Suddenly people like Tom Murray and Bruce Carpenter (and others who would soon spring up), who had been drawn east, were finding a market in the objects that represented the spiritual power and mysticism of these last wild places. It was there, in them, inside the statues and textiles of Borneo, and even if you couldn’t run away to their source like Bruno or Michael, you could buy them, own them, gaze at their power in your living room.

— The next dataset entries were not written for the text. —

(** X16: at start-up the empty collection of the first render is not
    written over the stored notes: when the loaded collection is set less
    than 300 milliseconds after the mount, the timeout of the first render
    is cleared, nothing is written for 300 milliseconds more, and then the
    loaded collection is. *)
Theorem startup_saves_loaded (t0 : Z) (w : Browser) (loaded : list Note)
    (gap quiet : Z) :
  0 <= gap < DEBOUNCE ->
  let p := rerender loaded (advance gap (mount t0 w)) in
  (0 <= quiet < DEBOUNCE ->
   saved (advance quiet p) = [] /\ browser (advance quiet p) = w)
  /\ (DEBOUNCE <= quiet ->
      saved (advance quiet p) = [(t0 + gap + DEBOUNCE, loaded)]
      /\ browser (advance quiet p) = saveNotesToStorage w loaded).
Proof.
  intros Hgap p. subst p.
  destruct (mount_armed t0 w) as (Hm & Htm & Hsm & Hbm).
  rewrite <- Htm in Hm at 2.
  destruct (advance_waits gap _ _ _ Hm) as (Ha & Hta & Hsa & Hba);
    [rewrite Htm; lia|].
  destruct (rerender_armed loaded _ (armed_inv _ _ _ Ha))
    as (Hr & Htr & Hsr & Hbr).
  rewrite Hta, Htm in *. rewrite Hsa, Hsm in Hsr. rewrite Hba, Hbm in Hbr.
  split; intros Hq.
  - destruct (advance_waits quiet _ _ _ Hr) as (_ & _ & H1 & H2);
      [rewrite Htr; lia|].
    now rewrite H1, H2, Hsr, Hbr.
  - destruct (advance_fires quiet _ _ _ Hr) as (_ & H1 & H2 & _);
      [rewrite Htr; lia|].
    now rewrite H1, H2, Hsr, Hbr.
Qed.
End MoreDebounceFacts.


(** ** More on the search *)

Section MoreSearchFacts.
Local Open Scope string_scope.

Lemma isWhiteSpace_lower_char (c : ascii) :
  isWhiteSpace (lower_char c) = isWhiteSpace c.
Proof.
  destruct c as [[] [] [] [] [] [] [] []]; vm_compute; reflexivity.
Qed.

Lemma trimStart_toLowerCase (s : string) :
  trimStart (toLowerCase s) = toLowerCase (trimStart s).
Proof.
  unfold toLowerCase. induction s as [|c s IH]; simpl; [reflexivity|].
  rewrite isWhiteSpace_lower_char. now destruct (isWhiteSpace c).
Qed.

Lemma trimEnd_toLowerCase (s : string) :
  trimEnd (toLowerCase s) = toLowerCase (trimEnd s).
Proof.
  unfold toLowerCase. induction s as [|c s IH]; [reflexivity|].
  cbn [map_string]. rewrite !trimEnd_cons, IH, isWhiteSpace_lower_char.
  destruct (trimEnd s); cbn [map_string];
    [now destruct (isWhiteSpace c) | reflexivity].
Qed.

Lemma trim_toLowerCase (s : string) :
  trim (toLowerCase s) = toLowerCase (trim s).
Proof.
  unfold trim. now rewrite trimStart_toLowerCase, trimEnd_toLowerCase.
Qed.

Lemma filteredNotes_by_lower (st : State) (q1 q2 : string) :
  toLowerCase q1 = toLowerCase q2 ->
  filteredNotes (setQuery q1 st) = filteredNotes (setQuery q2 st).
Proof.
  intros H. unfold filteredNotes. cbn [query notes setQuery].
  now rewrite <- !trim_toLowerCase, H.
Qed.

(** X17: the case of the query does not matter: two queries with the same
    lower-case form give the same result, and so a query gives what its
    lower-case form gives. *)
Theorem search_ignores_query_case (st : State) (q : string) :
  (forall q', toLowerCase q' = toLowerCase q ->
              filteredNotes (setQuery q' st) = filteredNotes (setQuery q st))
  /\ filteredNotes (setQuery (toLowerCase q) st)
     = filteredNotes (setQuery q st).
Proof.
  split.
  - intros q'. apply filteredNotes_by_lower.
  - apply filteredNotes_by_lower, toLowerCase_idem.
Qed.

Lemma includes_trans (s b a : string) :
  includes s b = true -> includes b a = true -> includes s a = true.
Proof.
  rewrite !includes_spec.
  intros (p & q & ->) (p' & q' & ->).
  exists (p ++ p'), (q' ++ q). now rewrite !append_assoc.
Qed.

Lemma includes_empty (a : string) :
  includes EmptyString a = true -> a = EmptyString.
Proof.
  rewrite includes_spec. intros (p & q & H).
  destruct p; [|discriminate]. now destruct a.
Qed.

(** X18: a longer query narrows the search: when the trimmed query [q1] is
    contained, up to case, in the trimmed query [q2], every note found for
    [q2] is found for [q1]. *)
Theorem search_narrows (st : State) (q1 q2 : string) :
  contains_ci (trim q2) (trim q1) ->
  forall n, In n (filteredNotes (setQuery q2 st)) ->
            In n (filteredNotes (setQuery q1 st)).
Proof.
  intros Hc n. apply includes_contains_ci in Hc.
  unfold filteredNotes. cbn [query notes setQuery].
  destruct (falsy (toLowerCase (trim q1))) eqn:F1.
  - destruct (falsy (toLowerCase (trim q2))); [trivial|].
    intros H. now apply filter_In in H.
  - destruct (falsy (toLowerCase (trim q2))) eqn:F2.
    + apply falsy_empty in F2. rewrite F2 in Hc.
      apply includes_empty in Hc. rewrite Hc in F1. discriminate.
    + rewrite !filter_In. intros [Hin Hm]. split; [assumption|].
      unfold matches in *. apply orb_true_iff in Hm. apply orb_true_iff.
      destruct Hm as [Hm | Hm]; [left | right];
        eapply includes_trans; eassumption.
Qed.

Selling them to eager private collectors like Barbier-Mueller or institutions like the Dallas Museum of Art or the Met in New York meant they could maintain their lifestyles in Bali or pursue further travel, without nine-to-five jobs; they could be surrounded by fetishes of indigenous people and exotic places, could indulge in their tropical fantasies and associations in total freedom and make a good living doing so.